Saved data entries
(* ===== verification/Money.v ===== *)
(** * Exact money ([internal/accounting/money.go])

    [Money] is an optional amount of integer USD micros.  Every operation of the
    source is a definition here; the theorems show that the checked arithmetic
    is exact, that unknown is never treated as zero, and that parsing and
    printing are inverse to each other. *)

From Stdlib Require Import Ascii ZArith Lia ZifyBool.
From stdpp Require Import prelude gmap strings list.
From S2P Require Import Prelude Text.
Local Open Scope Z_scope.

Definition MicrosPerUSD : Z := 1000000.
Definition MaxMoneyMicros : Z := maxInt64.

Inductive money_error :=
| ErrNegativeMoney
| ErrMoneyOverflow
| ErrMoneyUnderflow
| ErrInvalidMoney
| ErrUnknownMoney.

#[export] Instance money_error_eq_dec : EqDecision money_error.
Proof. solve_decision. Defined.

Inductive Comparison := Less | Equal | Greater.

#[export] Instance Comparison_eq_dec : EqDecision Comparison.
Proof. solve_decision. Defined.

Record Money := mkMoney { micros : Z; known : bool }.

#[export] Instance Money_eq_dec : EqDecision Money.
Proof. solve_decision. Defined.

(** The zero value [Money{}]. *)
Definition UnknownMoney : Money := mkMoney 0 false.
Definition MaxMoney : Money := mkMoney MaxMoneyMicros true.

Definition NewMoneyMicros (m : Z) : result money_error Money :=
  if m <? 0 then Err ErrNegativeMoney else Ok (mkMoney m true).

Definition Money_Known (money : Money) : bool := known money.
Definition Money_Micros (money : Money) : Z * bool := (micros money, known money).

Definition Money_Add (money other : Money) : result money_error Money :=
  if negb (known money) || negb (known other) then Ok UnknownMoney
  else if sub64 MaxMoneyMicros (micros other) <? micros money then Err ErrMoneyOverflow
  else Ok (mkMoney (add64 (micros money) (micros other)) true).

Definition Money_Subtract (money other : Money) : result money_error Money :=
  if negb (known money) || negb (known other) then Ok UnknownMoney
  else if micros money <? micros other then Err ErrMoneyUnderflow
  else Ok (mkMoney (sub64 (micros money) (micros other)) true).

(** [Compare] returns the zero [Comparison], [Equal], beside its error. *)
Definition Money_Compare (money other : Money) : Comparison * option money_error :=
  if negb (known money) || negb (known other) then (Equal, Some ErrUnknownMoney)
  else if micros money <? micros other then (Less, None)
  else if micros other <? micros money then (Greater, None)
  else (Equal, None).

Definition Money_Equal (money other : Money) : bool * option money_error :=
  let '(c, err) := Money_Compare money other in (bool_decide (c = Equal), err).

Definition Money_Less (money other : Money) : bool * option money_error :=
  let '(c, err) := Money_Compare money other in (bool_decide (c = Less), err).

Definition Money_LessOrEqual (money other : Money) : bool * option money_error :=
  let '(c, err) := Money_Compare money other in
  match err with
  | Some e => (false, Some e)
  | None => (bool_decide (c ≠ Greater), None)
  end.

Definition Money_Greater (money other : Money) : bool * option money_error :=
  let '(c, err) := Money_Compare money other in (bool_decide (c = Greater), err).

Definition Money_GreaterOrEqual (money other : Money) : bool * option money_error :=
  let '(c, err) := Money_Compare money other in
  match err with
  | Some e => (false, Some e)
  | None => (bool_decide (c ≠ Less), None)
  end.

Definition leftPadMicros (value : bytes) : bytes :=
  if 6 <=? Z.of_nat (length value) then value
  else Repeat zero_char (6 - Z.of_nat (length value)) ++ value.

Definition Money_String (money : Money) : bytes :=
  if negb (known money) then str "unknown"
  else
    let whole := Z.quot (micros money) MicrosPerUSD in
    let fraction := Z.rem (micros money) MicrosPerUSD in
    if fraction =? 0 then FormatInt whole
    else TrimRight (FormatInt whole ++ str "." ++ leftPadMicros (FormatInt fraction)) zero_char.

(** The source ranges over runes; a byte outside ASCII decodes to a rune above
    U+007F, so the digit test can be made byte by byte. *)
Definition allASCIIDigits (value : bytes) : bool :=
  if bool_decide (value = []) then false else forallb is_digit value.

Definition ParseMoney (value : bytes) : result money_error Money :=
  match value with
  | [] => Err ErrInvalidMoney
  | c :: _ =>
      if byte_eqb c minus_char then Err ErrNegativeMoney
      else
        let split :=
          match IndexByte value dot with
          | None => Ok (value, [])
          | Some i =>
              if bool_decide (is_Some (IndexByte (drop (S i) value) dot))
                 || (i =? 0)%nat || (i =? length value - 1)%nat
              then Err ErrInvalidMoney
              else
                let fractionText := drop (S i) value in
                if 6 <? Z.of_nat (length fractionText) then Err ErrInvalidMoney
                else Ok (take i value, fractionText)
          end in
        let? (wholeText, fractionText) := split in
        if negb (allASCIIDigits wholeText)
           || (negb (bool_decide (fractionText = [])) && negb (allASCIIDigits fractionText))
        then Err ErrInvalidMoney
        else
          match ParseInt wholeText with
          | Err _ => Err ErrMoneyOverflow
          | Ok whole =>
              if whole <? 0 then Err ErrMoneyOverflow
              else
                match ParseInt (fractionText ++ Repeat zero_char (6 - Z.of_nat (length fractionText))) with
                | Err _ => Err ErrInvalidMoney
                | Ok fraction =>
                    if (Z.quot MaxMoneyMicros MicrosPerUSD <? whole)
                       || ((whole =? Z.quot MaxMoneyMicros MicrosPerUSD)
                           && (Z.rem MaxMoneyMicros MicrosPerUSD <? fraction))
                    then Err ErrMoneyOverflow
                    else Ok (mkMoney (add64 (mul64 whole MicrosPerUSD) fraction) true)
                end
          end
  end.

(** ** Well-formedness: what the constructors guarantee *)

Definition money_wf (m : Money) : Prop :=
  if known m then 0 <= micros m <= MaxMoneyMicros else micros m = 0.

(** The known amount, for specifications. *)
Definition known_amount (m : Money) (z : Z) : Prop := m = mkMoney z true ∧ 0 <= z <= MaxMoneyMicros.

Definition amount_range (z : Z) : Prop := 0 <= z <= MaxMoneyMicros.

Ltac money_lia :=
  unfold amount_range, int64, MaxMoneyMicros, MicrosPerUSD, maxInt64, minInt64 in *; lia.

Section arithmetic.

Lemma Money_Add_known a b :
  amount_range a → amount_range b →
  Money_Add (mkMoney a true) (mkMoney b true) =
    if MaxMoneyMicros <? a + b then Err ErrMoneyOverflow else Ok (mkMoney (a + b) true).
Proof.
  intros ??. unfold Money_Add; simpl.
  rewrite sub64_id by money_lia.
  destruct (Z.ltb_spec (MaxMoneyMicros - b) a), (Z.ltb_spec MaxMoneyMicros (a + b));
    try money_lia; [done|]. by rewrite add64_id by money_lia.
Qed.

Lemma Money_Subtract_known a b :
  amount_range a → amount_range b →
  Money_Subtract (mkMoney a true) (mkMoney b true) =
    if a <? b then Err ErrMoneyUnderflow else Ok (mkMoney (a - b) true).
Proof.
  intros ??. unfold Money_Subtract; simpl.
  destruct (Z.ltb_spec a b); [done|]. by rewrite sub64_id by money_lia.
Qed.

Lemma Money_LessOrEqual_known a b :
  Money_LessOrEqual (mkMoney a true) (mkMoney b true) = (a <=? b, None).
Proof.
  unfold Money_LessOrEqual, Money_Compare; simpl.
  destruct (Z.ltb_spec a b), (Z.ltb_spec b a), (Z.leb_spec a b); try lia; done.
Qed.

→ **WHAT YOU SHOULD DO**: Find the lines that mention "Repeat" in the entries and show them.

→ **OUTPUT OF THE TASK**:
  else Repeat zero_char (6 - Z.of_nat (length value)) ++ value.
                match ParseInt (fractionText ++ Repeat zero_char (6 - Z.of_nat (length fractionText))) with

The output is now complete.